Gigi Nodaro, direttore da “La Sesia”, va giù durissimo: «Il “Nuovo piano di organizzazione” della sanità regionale sta distruggendo l’ospedale Sant’Andrea, ospedale di cui, prima o poi, tutti avremo necessità. Ci stanno indorando la pillola (che in questo caso parrebbe più un siluro) con tanti bei giri di parole che in realtà nascondono un unico intento: “tagliare servizi” per poter risparmiare… sulla nostra pelle». E contro il direttore Serpieri che una nota afferma che nè oncoematologia, nè il centro accompagnamento e servizi sono stati ridimensionati, Nodaro scrive: «Che coraggio dottoressa! Il reparto di Oncoematologia è stato fatto a pezzi, non esiste più. Avete spedito i pazienti in Medicina, insieme a persone che hanno patologie diverse e per fortuna che, nonostante gli innumerevoli tentativi dei mesi scorsi, resteranno i medici che avevano trasformato questo reparto in un’eccellenza vercellese. E rischia di fare la stessa fine Emodinamica, altra eccellenza».

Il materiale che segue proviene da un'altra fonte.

(** What a leaf is reported as. *)
Definition leafReport (lo ro : option value) (k : Part) : bool :=
  match k, lo, ro with
  | PRemoved, Some _, None => true
  | PAdded, None, _ => true
  | PModified, Some l, Some r => negb (Equals r l)
  | _, _, _ => false
  end.

(** The report on two parts of the same type, of which one may be absent. *)
Definition pairReport (sc : Schema) (x y : option (TypeRef * value)) : Rep := fun k q =>
  match x, y with
  | None, None => false
  | Some (t, _), _ | None, Some (t, _) => reportAt sc t (snd <$> x) (snd <$> y) k q
  end.

(** What the handler of kind [h] reports. *)
Definition handlerReport (sc : Schema) (h : Kind) (lo ro : option value) : Rep := fun k q =>
  match q with
  | [] => leafFor h lo ro && leafReport lo ro k
  | x :: q' => pairReport sc (childOf sc h lo x) (childOf sc h ro x) k q'
  end.

Section Gather.
Context (r : Regime) (sc : Schema) (t : ListT).

Lemma slice_find_fresh x l pe :
  pe_dom r x -> pe_dom r pe -> Forall (fun c => pe_dom r (itemPE sc t c)) l ->
  forallb (fun y => negb (PathElement_Equals x y)) (itemPE sc t <$> l) = true -> PathElement_Equals x pe = true ->
  slice_find (itemPE sc t) pe l = None.
Proof.
  intros Hx Hpe Hl Hd E. rewrite forallb_Forall, Forall_fmap in Hd. apply slice_find_None.
  rewrite Forall_forall in Hl. rewrite Forall_forall in Hd. apply Forall_forall. intros c Hc. specialize (Hd c Hc).
  unfold compose in Hd. apply negb_true_iff in Hd.
  rewrite (pe_Equals_sym r _ pe) by auto. by rewrite <-(pe_Equals_trans_l r x pe) by auto.
Qed.

(** Gathering items with distinct path elements: each is found by its path
    element, and those not known before are listed. *)
Lemma gatherItems_distinct known i l values pes errs :
  Forall (indexable r sc t) l -> pes_distinct (itemPE sc t <$> l) = true -> slice_ok fst r values = true ->
  Forall (fun c => PathElementMap_Get values (itemPE sc t c) = None) l ->
  exists values',
    gatherItems sc t known i l values pes errs =
      (values', pes ++ base.filter (fun pe => known pe = false) (itemPE sc t <$> l), errs) /\
    forall pe, pe_dom r pe -> PathElementMap_Get values' pe =
      match slice_find (itemPE sc t) pe l with Some c => Some [c] | None => PathElementMap_Get values pe end.
Proof.
  intros Hl. revert i values pes. induction Hl as [|c l [Ec Dc] Hl IH]; intros i values pes Hd Ho Hn.
  { exists values. split; [by rewrite app_nil_r|done]. }
  apply Forall_cons in Hn as [Hc Hn]. rewrite fmap_cons in *. simpl in Hd. apply andb_true_iff in Hd as [Hd1 Hd2].
  assert (Dl : Forall (fun c => pe_dom r (itemPE sc t c)) l) by (eapply Forall_impl; [exact Hl|]; by intros ? []).
  destruct (IH (S i) (PathElementMap_Insert values (itemPE sc t c) [c])
    (if known (itemPE sc t c) then pes else pes ++ [itemPE sc t c]) Hd2) as (values' & E1 & E2).
  - by apply PathElementMap_Insert_ok.
  - rewrite Forall_forall in Dl. rewrite Forall_forall in Hn. rewrite forallb_Forall, Forall_fmap, Forall_forall in Hd1.
    apply Forall_forall. intros y Hy. rewrite (PathElementMap_Get_Insert_eq r) by auto.
    specialize (Hd1 y Hy). unfold compose in Hd1. apply negb_true_iff in Hd1. rewrite Hd1. auto.
  - exists values'. simpl. rewrite Ec, Hc, E1. split.
    + rewrite filter_cons. destruct (known (itemPE sc t c)); [by rewrite decide_False|].
      rewrite decide_True by done. by rewrite <-app_assoc.
    + intros pe Hpe. rewrite E2, (PathElementMap_Get_Insert_eq r) by done.
      destruct (PathElement_Equals (itemPE sc t c) pe) eqn:E; [|done]. by rewrite (slice_find_fresh (itemPE sc t c)).
Qed.
End Gather.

Sulla stessa linea Enrico De Maria, che guida il sito TgVercelli.it: rispetto al repartino attivato poco tempo fa per accompagnare i malati alla fine della loro vita, «questo nuovo servizio è tutt’altro che quello abbandonato: al posto di una struttura alberghiera, ora c’è un normale reparto e niente più, in cui vengono garantite sì le procedure palliative, ma in un ambiente che non ha nulla a che vedere sia con gli alloggi del Dom, sia con quelli dell’hospice di Gattinara. Le domando: perché si è peggiorata una cosa che funzionava bene? Me lo può spiegare, come ad un bambino di quattro anni?» E ancora: «Forse siamo di fronte ad un problema “semantico”: il verbo “potenziare” per lei significa una cosa, per me (e non soltanto per me, a quanto pare) altra cosa. Le chiedo dunque un piacere, a nomi di tanti altri: non “potenzi” più niente per favore, stiamo bene così».